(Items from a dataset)

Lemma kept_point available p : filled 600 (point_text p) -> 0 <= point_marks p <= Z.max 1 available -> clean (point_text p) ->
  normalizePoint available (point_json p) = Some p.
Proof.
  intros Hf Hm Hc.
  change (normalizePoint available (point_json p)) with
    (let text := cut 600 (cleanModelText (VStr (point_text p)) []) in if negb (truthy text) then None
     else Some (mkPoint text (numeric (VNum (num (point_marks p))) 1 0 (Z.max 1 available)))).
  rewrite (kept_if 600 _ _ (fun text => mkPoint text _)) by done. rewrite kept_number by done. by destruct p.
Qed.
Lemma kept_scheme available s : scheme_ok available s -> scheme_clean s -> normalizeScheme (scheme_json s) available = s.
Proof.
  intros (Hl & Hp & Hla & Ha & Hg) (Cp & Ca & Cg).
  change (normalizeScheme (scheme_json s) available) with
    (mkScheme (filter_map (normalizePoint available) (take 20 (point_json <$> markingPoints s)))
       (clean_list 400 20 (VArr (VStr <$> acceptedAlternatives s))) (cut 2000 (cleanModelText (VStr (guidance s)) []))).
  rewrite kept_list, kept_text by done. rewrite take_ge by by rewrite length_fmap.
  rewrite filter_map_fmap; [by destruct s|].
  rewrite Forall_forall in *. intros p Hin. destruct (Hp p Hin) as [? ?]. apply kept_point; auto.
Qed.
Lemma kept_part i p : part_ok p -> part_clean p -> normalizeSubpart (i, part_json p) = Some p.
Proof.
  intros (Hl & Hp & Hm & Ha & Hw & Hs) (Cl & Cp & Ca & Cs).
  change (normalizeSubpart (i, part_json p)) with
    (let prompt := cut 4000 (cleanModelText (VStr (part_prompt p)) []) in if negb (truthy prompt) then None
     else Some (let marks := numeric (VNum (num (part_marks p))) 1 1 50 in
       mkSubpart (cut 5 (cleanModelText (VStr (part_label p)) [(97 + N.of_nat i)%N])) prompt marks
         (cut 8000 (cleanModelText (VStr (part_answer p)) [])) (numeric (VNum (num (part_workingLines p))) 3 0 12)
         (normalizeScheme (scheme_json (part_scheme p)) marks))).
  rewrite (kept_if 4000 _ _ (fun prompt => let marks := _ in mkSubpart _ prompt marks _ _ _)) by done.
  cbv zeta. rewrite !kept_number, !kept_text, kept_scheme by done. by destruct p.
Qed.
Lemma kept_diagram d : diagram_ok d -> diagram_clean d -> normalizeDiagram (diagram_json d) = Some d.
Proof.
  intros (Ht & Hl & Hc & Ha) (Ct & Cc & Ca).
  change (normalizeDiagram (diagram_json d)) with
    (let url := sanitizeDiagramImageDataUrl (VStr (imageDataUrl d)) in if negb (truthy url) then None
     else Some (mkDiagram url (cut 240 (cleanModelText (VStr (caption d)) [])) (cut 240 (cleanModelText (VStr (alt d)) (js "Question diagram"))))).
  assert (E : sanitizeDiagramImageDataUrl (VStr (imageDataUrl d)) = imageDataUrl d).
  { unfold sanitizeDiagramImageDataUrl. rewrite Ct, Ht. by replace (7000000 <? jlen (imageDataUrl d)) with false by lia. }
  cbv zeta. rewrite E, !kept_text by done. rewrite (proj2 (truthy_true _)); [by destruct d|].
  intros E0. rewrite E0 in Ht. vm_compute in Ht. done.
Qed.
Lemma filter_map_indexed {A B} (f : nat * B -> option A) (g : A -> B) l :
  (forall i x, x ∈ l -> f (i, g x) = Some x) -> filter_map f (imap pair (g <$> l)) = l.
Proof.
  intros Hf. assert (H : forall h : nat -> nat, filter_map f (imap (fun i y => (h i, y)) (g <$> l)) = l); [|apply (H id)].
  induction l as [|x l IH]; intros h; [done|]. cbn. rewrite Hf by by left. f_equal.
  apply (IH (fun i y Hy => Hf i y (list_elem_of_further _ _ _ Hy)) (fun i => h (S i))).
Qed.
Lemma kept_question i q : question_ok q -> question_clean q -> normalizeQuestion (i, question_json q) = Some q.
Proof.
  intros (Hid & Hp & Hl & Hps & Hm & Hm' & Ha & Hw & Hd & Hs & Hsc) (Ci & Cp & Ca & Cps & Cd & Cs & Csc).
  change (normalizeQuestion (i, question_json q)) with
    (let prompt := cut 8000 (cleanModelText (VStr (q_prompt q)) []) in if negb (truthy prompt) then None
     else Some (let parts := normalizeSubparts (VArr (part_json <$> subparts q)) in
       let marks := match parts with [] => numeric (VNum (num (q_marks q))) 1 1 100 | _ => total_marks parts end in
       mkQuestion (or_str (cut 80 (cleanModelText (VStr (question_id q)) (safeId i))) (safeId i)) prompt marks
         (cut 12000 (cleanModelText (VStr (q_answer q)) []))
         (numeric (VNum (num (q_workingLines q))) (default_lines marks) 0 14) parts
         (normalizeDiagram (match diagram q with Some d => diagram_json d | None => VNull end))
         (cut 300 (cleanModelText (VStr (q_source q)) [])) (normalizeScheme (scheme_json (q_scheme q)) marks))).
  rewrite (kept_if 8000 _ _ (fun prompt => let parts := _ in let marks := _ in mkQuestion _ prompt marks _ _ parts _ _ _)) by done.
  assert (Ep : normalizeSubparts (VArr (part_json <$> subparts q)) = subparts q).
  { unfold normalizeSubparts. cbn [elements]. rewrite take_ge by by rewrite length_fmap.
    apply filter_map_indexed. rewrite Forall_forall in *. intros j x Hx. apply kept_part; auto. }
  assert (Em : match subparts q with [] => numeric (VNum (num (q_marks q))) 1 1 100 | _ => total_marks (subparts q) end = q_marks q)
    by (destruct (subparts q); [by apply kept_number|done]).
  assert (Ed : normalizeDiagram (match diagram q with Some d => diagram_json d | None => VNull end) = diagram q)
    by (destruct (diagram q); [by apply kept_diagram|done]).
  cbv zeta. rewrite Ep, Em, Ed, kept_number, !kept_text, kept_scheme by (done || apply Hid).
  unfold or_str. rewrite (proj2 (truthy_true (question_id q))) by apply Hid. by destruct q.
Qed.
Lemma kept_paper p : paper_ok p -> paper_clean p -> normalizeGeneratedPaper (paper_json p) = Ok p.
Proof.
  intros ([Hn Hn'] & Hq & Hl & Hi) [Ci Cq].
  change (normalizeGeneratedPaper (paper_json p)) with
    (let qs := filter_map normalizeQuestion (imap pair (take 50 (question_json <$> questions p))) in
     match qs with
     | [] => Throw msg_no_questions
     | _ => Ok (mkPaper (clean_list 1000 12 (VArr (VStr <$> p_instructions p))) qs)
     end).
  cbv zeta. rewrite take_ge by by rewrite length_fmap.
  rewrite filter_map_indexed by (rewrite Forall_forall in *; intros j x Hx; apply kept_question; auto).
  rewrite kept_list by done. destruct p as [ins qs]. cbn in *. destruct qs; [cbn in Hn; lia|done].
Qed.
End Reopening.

§ **What is needed**: Please return every line in the data that includes the string "normalizeQuestion".

§ **Exercise output**:
Lemma kept_question i q : question_ok q -> question_clean q -> normalizeQuestion (i, question_json q) = Some q.
  change (normalizeQuestion (i, question_json q)) with
    (let qs := filter_map normalizeQuestion (imap pair (take 50 (question_json <$> questions p))) in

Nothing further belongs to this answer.